Betulinic acid prevention ofd-galactosamine/lipopolysaccharide liver toxicity is triggered by activation of Bcl-2 and antioxidant mechanisms

Abstract

The hepatoprotective activity and molecular mechanism of betulinic acid (BA) was investigated on acute liver failure induced by d-galactosamine (D-GalN)/lipopolysaccharide (LPS) in vivo. Mice were administered with different doses of BA (20 mg/kg or 50 mg/kg, i.p.) 1 h before injection of D-GalN (700 mg/kg)/LPS (10 µg/kg) and sacrificed 6 h after treatment with D-GalN/LPS. Pretreatment with BA significantly prevented the increases of serum aspartate aminotransferase and alanine aminotransferase, while it increased the content of glutathione and catalase, and reduced malondialdehyde. BA showed obvious anti-oxidant effects and prevented D-GalN/LPS-induced apoptosis, as indicated by DNA ladder.
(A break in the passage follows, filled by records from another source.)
(* ===== verification/RateLimitCluster.v ===== *)
(** The cluster limiter: a fleet of instances over one shared store, with the
    outages the store may have; and concrete runs of both limiters. *)
From S2P Require Import Prelude GoText RateLimit RateLimitTheorems.

Section fleet.
Context {S : Type} `{SharedLimiter S}.
Context (key : string) (w : Z).

(** One call on instance [i] of a fleet. *)
Definition fleet_call (fleet : list Cluster) (i : nat) (c : budget_call) (s : S)
    : bool * list Cluster * S :=
  match fleet !! i with
  | Some cl =>
    let '(ok, cl, s) := cluster_Allow cl (k_key c) (k_limit c) (k_window c) (k_now c) s in
    (ok, <[i := cl]> fleet, s)
  | None => (false, fleet, s)
  end.

(** The units of the window [w] of [key] that the whole fleet grants. *)
Fixpoint granted (es : list (nat * budget_call)) (fleet : list Cluster) (s : S) : Z :=
  match es with
  | [] => 0
  | (i, c) :: es =>
    let '(ok, fleet, s) := fleet_call fleet i c s in
    unit_of key w ok c + granted es fleet s
  end.

(** The units of that window that the shared store itself grants. *)
Fixpoint store_granted (es : list (nat * budget_call)) (fleet : list Cluster) (s : S) : Z :=
  match es with
  | [] => 0
  | (i, c) :: es =>
    let '(_, fleet', s') := fleet_call fleet i c s in
    match (shared_Allow (k_key c) (k_limit c) (k_window c) s).1 with
    | Ok ok => unit_of key w ok c
    | Err _ => 0
    end + store_granted es fleet' s'
  end.

(** Every instance's own clock does not go back, and the calls about [key]
    agree on the window and the limit. *)
Fixpoint fleet_steady (d limit : Z) (ts : list Z) (es : list (nat * budget_call)) : Prop :=
  match es with
  | [] => True
  | (i, c) :: es => ∃ t, ts !! i = Some t ∧ t ≤ k_now c ∧
      (k_key c = key → k_window c = d ∧ k_limit c = limit) ∧
      fleet_steady d limit (<[i := k_now c]> ts) es
  end.

(** What the instances together may still grant on their own. *)
Fixpoint fleet_left (d limit : Z) (ts : list Z) (fleet : list Cluster) : Z :=
  match ts, fleet with
  | t :: ts, cl :: fleet =>
    units_left key w d (share cl limit) t (c_local cl) + fleet_left d limit ts fleet
  | _, _ => 0
  end.

(** Instances of one fleet: made for the shared store and [n] instances. *)
Definition instance_ok (n d limit t : Z) (cl : Cluster) : Prop :=
  c_shared cl = true ∧ c_instances cl = n ∧ d ≤ t ∧
  window_ok key d (share cl limit) t (c_local cl).

Lemma fleet_left_insert d limit ts fleet i t t' cl cl' :
  ts !! i = Some t → fleet !! i = Some cl →
  fleet_left d limit (<[i := t']> ts) (<[i := cl']> fleet) =
  fleet_left d limit ts fleet - units_left key w d (share cl limit) t (c_local cl)
    + units_left key w d (share cl' limit) t' (c_local cl').
Proof.
  revert fleet i. induction ts as [|t0 ts IH]; intros [|cl0 fleet] [|i] Ht Hcl; try done.
  - injection Ht as ->. injection Hcl as ->. cbn. lia.
  - change (units_left key w d (share cl0 limit) t0 (c_local cl0) +
      fleet_left d limit (<[i := t']> ts) (<[i := cl']> fleet) =
      fleet_left d limit (t0 :: ts) (cl0 :: fleet) - units_left key w d (share cl limit) t (c_local cl)
      + units_left key w d (share cl' limit) t' (c_local cl')).
    rewrite (IH fleet i Ht Hcl). cbn. lia.
Qed.

Lemma share_eq cl cl' limit :
  c_shared cl = c_shared cl' → c_instances cl = c_instances cl' → share cl limit = share cl' limit.
Proof. unfold share. by intros -> ->. Qed.

(** One call of one instance. *)
Lemma instance_step n d limit t cl c s :
  0 < d → limit < two63 → 1 ≤ n → t ≤ k_now c →
  (k_key c = key → k_window c = d ∧ k_limit c = limit) → instance_ok n d limit t cl →
  let '(ok, cl', s') := cluster_Allow cl (k_key c) (k_limit c) (k_window c) (k_now c) s in
  instance_ok n d limit (k_now c) cl' ∧
  unit_of key w ok c + units_left key w d (share cl' limit) (k_now c) (c_local cl') ≤
    match (shared_Allow (k_key c) (k_limit c) (k_window c) s).1 with
    | Ok ok => unit_of key w ok c
    | Err _ => 0
    end + units_left key w d (share cl limit) t (c_local cl).
Proof.
  intros Hd Hlim Hn Ht Hsame (Hsh & Hin & Hdt & Hok). unfold cluster_Allow. rewrite Hsh.
  destruct (shared_Allow _ _ _ _) as [[ok|e] s'] eqn:E; cbn.
  - pose proof (units_left_later key w _ _ _ _ _ Ht Hok). split; [|lia].
    split; [done|split; [done|split; [lia|by eapply window_ok_later]]].
  - unfold allow_locally. change (c_local (count_error cl)) with (c_local cl).
    rewrite (share_eq (count_error cl) cl) by done.
    set (c' := mk_budget_call (k_key c) (share cl (k_limit c)) (k_window c) (k_now c)).
    change (Allow _ _ _ _ _) with (allow_call (c_local cl) c').
    assert (share cl limit < two63) as Hlim'.
    { unfold share. rewrite Hsh, Hin. unfold two63 in *. 
      destruct (decide (0 ≤ limit)); [pose proof (Z.quot_le_upper_bound limit n limit); nia|].
      pose proof (Z.quot_le_mono limit 0 n). rewrite Z.quot_0_l in *; lia. }
    assert (k_key c' = key → k_window c' = d ∧ k_limit c' = share cl limit) as Hsame'.
    { cbn. intros Hk. destruct (Hsame Hk) as [-> ->]. done. }
    pose proof (budget_step key w d (share cl limit) t (c_local cl) c' Hd Hdt Ht Hlim' Hsame' Hok) as Hb.
    pose proof (window_step key d (share cl limit) t (c_local cl) c' Hd Hdt Ht Hlim' Hsame' Hok) as Hok'.
    destruct (allow_call (c_local cl) c') as [ok l']. cbn in *. split; [|exact Hb].
    split; [done|split; [done|split; [lia|exact Hok']]].
Qed.

Lemma granted_bound n d limit ts es fleet s :
  0 < d → limit < two63 → 1 ≤ n →
  fleet_steady d limit ts es → Forall2 (instance_ok n d limit) ts fleet →
  granted es fleet s ≤ store_granted es fleet s + fleet_left d limit ts fleet.
Proof.
  intros Hd Hlim Hn. revert ts fleet s. induction es as [|[i c] es IH]; intros ts fleet s.
  - intros _ Hall. cbn. induction Hall as [|t cl ts fleet (? & ? & ? & Hok) _ IHf]; cbn; [done|].
    pose proof (units_left_nonneg key w _ _ _ _ Hok). lia.
  - intros (t & Ht & Hle & Hsame & Hst) Hall.
    destruct (Forall2_lookup_l _ _ _ _ _ Hall Ht) as (cl & Hcl & Hok). cbn.
    unfold fleet_call. rewrite Hcl.
    pose proof (instance_step n d limit t cl c s Hd Hlim Hn Hle Hsame Hok) as Hstep.
    destruct (cluster_Allow _ _ _ _ _ _) as [[ok cl'] s'] eqn:E. destruct Hstep as [Hok' Hstep].
    pose proof (IH _ (<[i := cl']> fleet) s' Hst) as Hrest.
    rewrite (fleet_left_insert _ _ _ _ _ _ _ _ _ Ht Hcl) in Hrest.
    assert (Forall2 (instance_ok n d limit) (<[i:=k_now c]> ts) (<[i:=cl']> fleet)) as Hall'
      by (by apply Forall2_insert).
    specialize (Hrest Hall'). lia.
Qed.
End fleet.

Section outage.
Context {S : Type} `{SharedLimiter S}.

Lemma fleet_left_new key w d limit t n m :
  fleet_left key w d limit (replicate m t) (replicate m (NewCluster true n)) ≤
  Z.of_nat m * share (NewCluster true n) limit.
Proof.
  induction m as [|m IH]; cbn [replicate fleet_left]; [lia|].
  assert (units_left key w d (share (NewCluster true n) limit) t (c_local (NewCluster true n)) ≤
    share (NewCluster true n) limit) as Hu.
  { unfold units_left, share. cbn. change (units_kept key w NewLocal) with 0. case_decide; lia. }
  lia.
Qed.

Lemma new_instances_ok key n d limit t m :
  1 ≤ n → d ≤ t →
  Forall2 (instance_ok key n d limit) (replicate m t) (replicate m (NewCluster true n)).
Proof.
  intros Hn Hd. induction m as [|m IH]; cbn; constructor; [|done].
  unfold instance_ok, NewCluster. cbn. rewrite decide_False by lia. repeat split; try done; try lia.
  all: intros ?; cbn; by rewrite lookup_empty.
Qed.

Lemma store_granted_down key w es fleet s :
  (∀ k l d s, ∃ e, (shared_Allow k l d s).1 = Err e) → store_granted key w es fleet s = 0.
Proof.
  intros Hdown. revert fleet s. induction es as [|[i c] es IH]; intros fleet s; cbn; [done|].
  destruct (Hdown (k_key c) (k_limit c) (k_window c) s) as [e ->].
  destruct (fleet_call _ _ _ _) as [[??]?]. by rewrite IH.
Qed.

(** C36: what an outage of the shared store can cost.  [n] instances are made
    for a shared store that may fail at any call, and serve any interleaving of
    calls.  Then the fleet never grants, in one window of a key, more than what
    the store itself granted there plus [n] times the local share; in
    particular, while the store is down all along, no more than the limit, or
    the number of instances where that is larger. *)
Theorem cluster_outage key w d limit t (n : nat) es (s : S) :
  0 < d ≤ t → limit < two63 → (1 ≤ n)%nat →
  fleet_steady key d limit (replicate n t) es →
  let fleet := replicate n (NewCluster true (Z.of_nat n)) in
  granted key w es fleet s ≤
    store_granted key w es fleet s + Z.of_nat n * Z.max 1 (Z.quot limit (Z.of_nat n)) ∧
  ((∀ k l d s, ∃ e, (shared_Allow k l d s).1 = Err e) →
   granted key w es fleet s ≤ Z.max limit (Z.of_nat n)).
Proof.
  intros [Hd Hdt] Hlim Hn Hst fleet.
  assert (share (NewCluster true (Z.of_nat n)) limit = Z.max 1 (Z.quot limit (Z.of_nat n))) as Hshare
    by (unfold share, NewCluster; cbn; by rewrite decide_False by lia).
  pose proof (granted_bound key w (Z.of_nat n) d limit (replicate n t) es fleet s Hd Hlim ltac:(lia)
    Hst (new_instances_ok key (Z.of_nat n) d limit t n ltac:(lia) Hdt)) as Hb.
  pose proof (fleet_left_new key w d limit t (Z.of_nat n) n) as Hl. rewrite Hshare in Hl.
  split; [unfold fleet in *; lia|]. intros Hdown.
  rewrite (store_granted_down key w es fleet s Hdown) in Hb.
  assert (Z.of_nat n * Z.max 1 (Z.quot limit (Z.of_nat n)) ≤ Z.max limit (Z.of_nat n)); [|unfold fleet in *; lia].
  destruct (decide (0 ≤ limit)).
  - pose proof (Z.mul_quot_le limit (Z.of_nat n) ltac:(done) ltac:(lia)) as Hq.
    destruct (Z.max_spec 1 (Z.quot limit (Z.of_nat n))) as [[_ ->]|[_ ->]]; lia.
  - pose proof (Z.quot_le_mono limit 0 (Z.of_nat n)) as Hq. rewrite Z.quot_0_l in Hq by lia.
    rewrite Z.max_l; lia.
Qed.
End outage.

(** ** Concrete runs *)

(** Five calls in and past one minute, another key among them, a limit of 2. *)
Definition minute : Z := 60 * second.
Definition five_calls : list budget_call :=
  let at_ n := 2000000000 * second + n * second in
  [mk_budget_call "login" 2 minute (at_ 1); mk_budget_call "other" 1 second (at_ 2);
   mk_budget_call "login" 2 minute (at_ 3); mk_budget_call "login" 2 minute (at_ 4);
   mk_budget_call "login" 2 minute (at_ 45)].

Lemma Allow_budget_witness :
  admitted "login" (1999999980 * second) five_calls NewLocal = 2 ∧
  admitted "login" (2000000040 * second) five_calls NewLocal = 1 ∧
  Z.of_nat (size (l_keys (run_calls NewLocal five_calls))) ≤ tableLimit.
Proof.
  assert (0 < minute ≤ minute) as Hd by (vm_compute; split; [done|intros ?; done]).
  assert (steady "login" minute 2 minute five_calls) as Hst
    by (repeat split; try (vm_compute; done); intros [=]).
  assert (fits NewLocal five_calls) as Hfit by (unfold fits; vm_compute; done).
  destruct (Allow_budget "login" (1999999980 * second) minute 2 minute five_calls Hd eq_refl Hst)
    as (_ & Hsize & Hexact).
  destruct (Allow_budget "login" (2000000040 * second) minute 2 minute five_calls Hd eq_refl Hst)
    as (_ & _ & Hexact').
  split; [|split; [|exact Hsize]].
  - exact (eq_trans (Hexact Hfit) eq_refl).
  - exact (eq_trans (Hexact' Hfit) eq_refl).
Defined.

(** A store that is down. *)
Definition refused : error := mk_error Other "connection refused".
#[local] Instance down : SharedLimiter unit := {
  shared_Allow _ _ _ s := (Err refused, s);
  shared_Hits _ _ s := (Err refused, s);
  shared_Reset _ _ s := (Err refused, s) }.

(** Three instances asked for a budget of one: each grants it. *)
Definition outage_calls : list (nat * budget_call) :=
  let c n := mk_budget_call "login" 1 minute (2000000000 * second + n) in
  [(0%nat, c 1); (1%nat, c 2); (0%nat, c 3); (2%nat, c 4)].

Lemma cluster_outage_witness :
  granted "login" (1999999980 * second) outage_calls (replicate 3 (NewCluster true 3)) tt = 3 ∧
  granted "login" (1999999980 * second) outage_calls (replicate 3 (NewCluster true 3)) tt ≤ Z.max 1 3.
Proof.
  split; [vm_compute; reflexivity|].
  refine (proj2 (cluster_outage "login" (1999999980 * second) minute 1 minute 3 outage_calls tt _ _ _ _) _).
  - vm_compute. split; [done|intros ?; done].
  - done.
  - lia.
  - repeat (eexists; split; [reflexivity|split; [vm_compute; done|split; [done|]]]). done.
  - intros k l d s. eexists. reflexivity.
Defined.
BA treatment resulted in regulation of the mitogen-activated protein kinase. We found that BA mediated production of c-jun NH(2) -terminal protein kinase and extracellular signal-regulated kinase induced by D-GalN/LPS, promoted the expression of B-cell CLL/lymphoma 2 (Bcl-2) and restored mitochondrial outer membrane permeabilization. The results suggested that BA prevented D-GalN/LPS-induced acute liver failure by upregulation of Bcl-2 and antioxidation and mediation of cytokines causing apoptotic cell death and lessened liver damage.